══ Dataset ══

(* ===== verification/VmRegion.v ===== *)
(** * Virtual memory areas

    [mm/memory_set/vma.rs], [impl VmRegion] and [impl VmaInsertArea]: one
    virtual memory area, its permissions and fault policy, and the operations
    that cut, join, move and resize it. *)

From S2P Require Import Prelude Address Ranges.

Inductive VmRegionKind := Mmap | Heap | Elf | Stack.
Inductive MapType := Identical | Framed | Lazy.

#[export] Instance VmRegionKind_eq_dec : EqDecision VmRegionKind.
Proof. solve_decision. Defined.
#[export] Instance MapType_eq_dec : EqDecision MapType.
Proof. solve_decision. Defined.

(** [bitflags MapPermission] *)
Module MapPermission.
Definition R : Z := 2.
Definition W : Z := 4.
Definition X : Z := 8.
Definition U : Z := 16.
Definition IO : Z := 32.
Definition contains (p q : Z) : bool := Z.land p q =? q.
End MapPermission.

(** [bitflags PTEFlags] of [arch/riscv64/mm/page_table.rs], and the conversion
    from permissions: a writable leaf is always readable. *)
Module PTEFlags.
Definition V : Z := 1.
Definition R : Z := 2.
Definition W : Z := 4.
Definition X : Z := 8.
Definition U : Z := 16.
Definition G : Z := 32.
Definition A : Z := 64.
Definition D : Z := 128.
Definition COW : Z := 256.
Definition SHARED : Z := 512.
Definition contains (f g : Z) : bool := Z.land f g =? g.
(** Two adjacent areas, the second of which already has the protection asked
    for. *)
Definition adjacent_areas : regions :=
  [(4096, anon_area 4096 4096 1); (8192, anon_area 8192 4096 3)].

Lemma adjacent_areas_wf : vma_wf adjacent_areas.
Proof.
  destruct (insert_view [] (anon_area 8192 4096 3)) as [Hw1 Hv1];
    [apply vma_wf_nil|by apply anon_area_wf|done|].
  destruct (insert_view [(8192, anon_area 8192 4096 3)] (anon_area 4096 4096 1)) as [Hw2 _];
    [exact Hw1|by apply anon_area_wf| |exact Hw2].
  intros x Hx. change [(8192, anon_area 8192 4096 3)] with
    (bt_insert [] (r_start (anon_area 8192 4096 3)) (anon_area 8192 4096 3)). rewrite Hv1.
  unfold contains, end_, sat_add in *. simpl in *. case_if; [lia|done].
Qed.

(** Without the condition of [apply_mprotect_range_view] the result is not a
    set of areas any more: inserting the changed first area joins it with the
    second one, which is then inserted again, so that two areas claim the same
    addresses; and unmapping the second area leaves it mapped. *)
Theorem apply_mprotect_range_overlap :
  exists s', apply_mprotect_range adjacent_areas 4096 12288 3 = Some s' /\
    s' = [(4096, anon_area 4096 8192 3); (8192, anon_area 8192 4096 3)] /\
    ~ vma_wf s' /\
    vma_view (trim_range s' 8192 12288) 8192 <> None.
Proof.
  eexists. split; [vm_compute; reflexivity|]. split; [reflexivity|]. split.
  - intros Hw. pose proof (vwf_disj _ Hw 4096 (anon_area 4096 8192 3) 8192 (anon_area 8192 4096 3)) as Hd.
    assert (end_ (anon_area 4096 8192 3) <= 8192) as Hle.
    { apply Hd; [by left|by right; left|lia]. }
    vm_compute in Hle. by apply Hle.
  - vm_compute. done.
Qed.

Lemma shared_anon_can_merge start1 len1 len2 off prot id :
  id <> 0 -> 0 <= start1 -> 0 < len1 -> 0 < len2 -> start1 + len1 + len2 <= USIZE_MAX ->
  0 <= off -> off + len1 + len2 <= USIZE_MAX ->
  can_merge_with (shared_anon_area start1 len1 prot id off)
    (shared_anon_area (start1 + len1) len2 prot id (off + len1)) = true.
Proof.
  intros. unfold can_merge_with, base_compatible, has_backing_identity, end_. simpl.
  rewrite !sat_add_small, wadd_small, !Z.eqb_refl by lia. simpl.
  destruct (id =? 0) eqn:?; [lia|]. simpl. lia.
Qed.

═══

• _Work task_:
All of the data shown above must be copied exactly.

• _Output of the exercise_:
(* ===== verification/VmRegion.v ===== *)
(** * Virtual memory areas

    [mm/memory_set/vma.rs], [impl VmRegion] and [impl VmaInsertArea]: one
    virtual memory area, its permissions and fault policy, and the operations
    that cut, join, move and resize it. *)

From S2P Require Import Prelude Address Ranges.

Inductive VmRegionKind := Mmap | Heap | Elf | Stack.
Inductive MapType := Identical | Framed | Lazy.

#[export] Instance VmRegionKind_eq_dec : EqDecision VmRegionKind.
Proof. solve_decision. Defined.
#[export] Instance MapType_eq_dec : EqDecision MapType.
Proof. solve_decision. Defined.

(** [bitflags MapPermission] *)
Module MapPermission.
Definition R : Z := 2.
Definition W : Z := 4.
Definition X : Z := 8.
Definition U : Z := 16.
Definition IO : Z := 32.
Definition contains (p q : Z) : bool := Z.land p q =? q.
End MapPermission.

(** [bitflags PTEFlags] of [arch/riscv64/mm/page_table.rs], and the conversion
    from permissions: a writable leaf is always readable. *)
Module PTEFlags.
Definition V : Z := 1.
Definition R : Z := 2.
Definition W : Z := 4.
Definition X : Z := 8.
Definition U : Z := 16.
Definition G : Z := 32.
Definition A : Z := 64.
Definition D : Z := 128.
Definition COW : Z := 256.
Definition SHARED : Z := 512.
Definition contains (f g : Z) : bool := Z.land f g =? g.
(** Two adjacent areas, the second of which already has the protection asked
    for. *)
Definition adjacent_areas : regions :=
  [(4096, anon_area 4096 4096 1); (8192, anon_area 8192 4096 3)].

Lemma adjacent_areas_wf : vma_wf adjacent_areas.
Proof.
  destruct (insert_view [] (anon_area 8192 4096 3)) as [Hw1 Hv1];
    [apply vma_wf_nil|by apply anon_area_wf|done|].
  destruct (insert_view [(8192, anon_area 8192 4096 3)] (anon_area 4096 4096 1)) as [Hw2 _];
    [exact Hw1|by apply anon_area_wf| |exact Hw2].
  intros x Hx. change [(8192, anon_area 8192 4096 3)] with
    (bt_insert [] (r_start (anon_area 8192 4096 3)) (anon_area 8192 4096 3)). rewrite Hv1.
  unfold contains, end_, sat_add in *. simpl in *. case_if; [lia|done].
Qed.

(** Without the condition of [apply_mprotect_range_view] the result is not a
    set of areas any more: inserting the changed first area joins it with the
    second one, which is then inserted again, so that two areas claim the same
    addresses; and unmapping the second area leaves it mapped. *)
Theorem apply_mprotect_range_overlap :
  exists s', apply_mprotect_range adjacent_areas 4096 12288 3 = Some s' /\
    s' = [(4096, anon_area 4096 8192 3); (8192, anon_area 8192 4096 3)] /\
    ~ vma_wf s' /\
    vma_view (trim_range s' 8192 12288) 8192 <> None.
Proof.
  eexists. split; [vm_compute; reflexivity|]. split; [reflexivity|]. split.
  - intros Hw. pose proof (vwf_disj _ Hw 4096 (anon_area 4096 8192 3) 8192 (anon_area 8192 4096 3)) as Hd.
    assert (end_ (anon_area 4096 8192 3) <= 8192) as Hle.
    { apply Hd; [by left|by right; left|lia]. }
    vm_compute in Hle. by apply Hle.
  - vm_compute. done.
Qed.

Lemma shared_anon_can_merge start1 len1 len2 off prot id :
  id <> 0 -> 0 <= start1 -> 0 < len1 -> 0 < len2 -> start1 + len1 + len2 <= USIZE_MAX ->
  0 <= off -> off + len1 + len2 <= USIZE_MAX ->
  can_merge_with (shared_anon_area start1 len1 prot id off)
    (shared_anon_area (start1 + len1) len2 prot id (off + len1)) = true.
Proof.
  intros. unfold can_merge_with, base_compatible, has_backing_identity, end_. simpl.
  rewrite !sat_add_small, wadd_small, !Z.eqb_refl by lia. simpl.
  destruct (id =? 0) eqn:?; [lia|]. simpl. lia.
Qed.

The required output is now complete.